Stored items
(* eth2077-types/src/rpc_gateway.rs:531-539 sorted_namespace_ranks *)
Definition sorted_namespace_ranks (namespaces : list RpcNamespace) : list Z :=
  dedup (sort_unstable_by Z.compare (namespace_rank <$> namespaces)).
(* eth2077-types/src/rpc_gateway.rs:485-496 compute_stats_commitment *)
Definition client_row (client : GatewayClient) : CommitmentClient :=
  {| cc_id := gc_id client;
     cc_api_key_hash := gc_api_key_hash client;
     cc_auth_method := auth_method_rank (gc_auth_method client);
     cc_allowed_namespaces := sorted_namespace_ranks (gc_allowed_namespaces client);
     cc_rate_limit_override := gc_rate_limit_override client;
     cc_created_at_unix := gc_created_at_unix client;
     cc_last_request_unix := gc_last_request_unix client;
     cc_total_requests := gc_total_requests client;
     cc_blocked := gc_blocked client |}.
(* eth2077-types/src/rpc_gateway.rs:450-529 compute_stats_commitment *)
Definition gateway_stats_commitment `{Sha256} `{GatewayJson} (endpoints : list RpcEndpoint) (clients : list GatewayClient)
    (total_endpoints total_clients blocked_clients total_requests namespaces_enabled : Z) : list Z :=
  sha256 (gateway_json
    {| cp_domain := RPC_GATEWAY_HASH_DOMAIN;
       cp_total_endpoints := total_endpoints;
       cp_total_clients := total_clients;
       cp_blocked_clients := blocked_clients;
       cp_total_requests := total_requests;
       cp_namespaces_enabled := namespaces_enabled;
       cp_endpoints := sort_by endpoint_cmp (endpoint_row <$> endpoints);
       cp_clients := sort_by client_cmp (client_row <$> clients) |}).
(* eth2077-types/src/rpc_gateway.rs:353-393 compute_stats *)
Definition gateway_compute_stats `{Sha256} `{GatewayJson} (endpoints : list RpcEndpoint) (clients : list GatewayClient)
  : RpcGatewayStats :=
  let total_endpoints := len endpoints in
  let total_clients := len clients in
  let blocked_clients := len (filter (λ client, gc_blocked client = true) clients) in
  let total_requests := foldl (λ acc client, u64_saturating_add acc (gc_total_requests client)) 0 clients in
  let namespaces_enabled :=
    Z.of_nat (size (list_to_set (C := gset Z)
      ((λ endpoint, namespace_rank (re_namespace endpoint)) <$>
         filter (λ endpoint, re_enabled endpoint = true) endpoints))) in
  {| rgs_total_endpoints := total_endpoints;
     rgs_total_clients := total_clients;
     rgs_blocked_clients := blocked_clients;
     rgs_total_requests := total_requests;
     rgs_avg_requests_per_client :=
       if total_clients =? 0 then f64_zero else f64_div (f64_of_u64 total_requests) (f64_of_u64 total_clients);
     rgs_namespaces_enabled := namespaces_enabled;
     rgs_commitment :=
       gateway_stats_commitment endpoints clients total_endpoints total_clients blocked_clients total_requests
         namespaces_enabled |}.
End statistics.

What is required
The answer must be the line containing "rgs_total_clients := total_clients;" and every line after it through the last line of the records above, repeated exactly.

Output below
     rgs_total_clients := total_clients;
     rgs_blocked_clients := blocked_clients;
     rgs_total_requests := total_requests;
     rgs_avg_requests_per_client :=
       if total_clients =? 0 then f64_zero else f64_div (f64_of_u64 total_requests) (f64_of_u64 total_clients);
     rgs_namespaces_enabled := namespaces_enabled;
     rgs_commitment :=
       gateway_stats_commitment endpoints clients total_endpoints total_clients blocked_clients total_requests
         namespaces_enabled |}.
End statistics.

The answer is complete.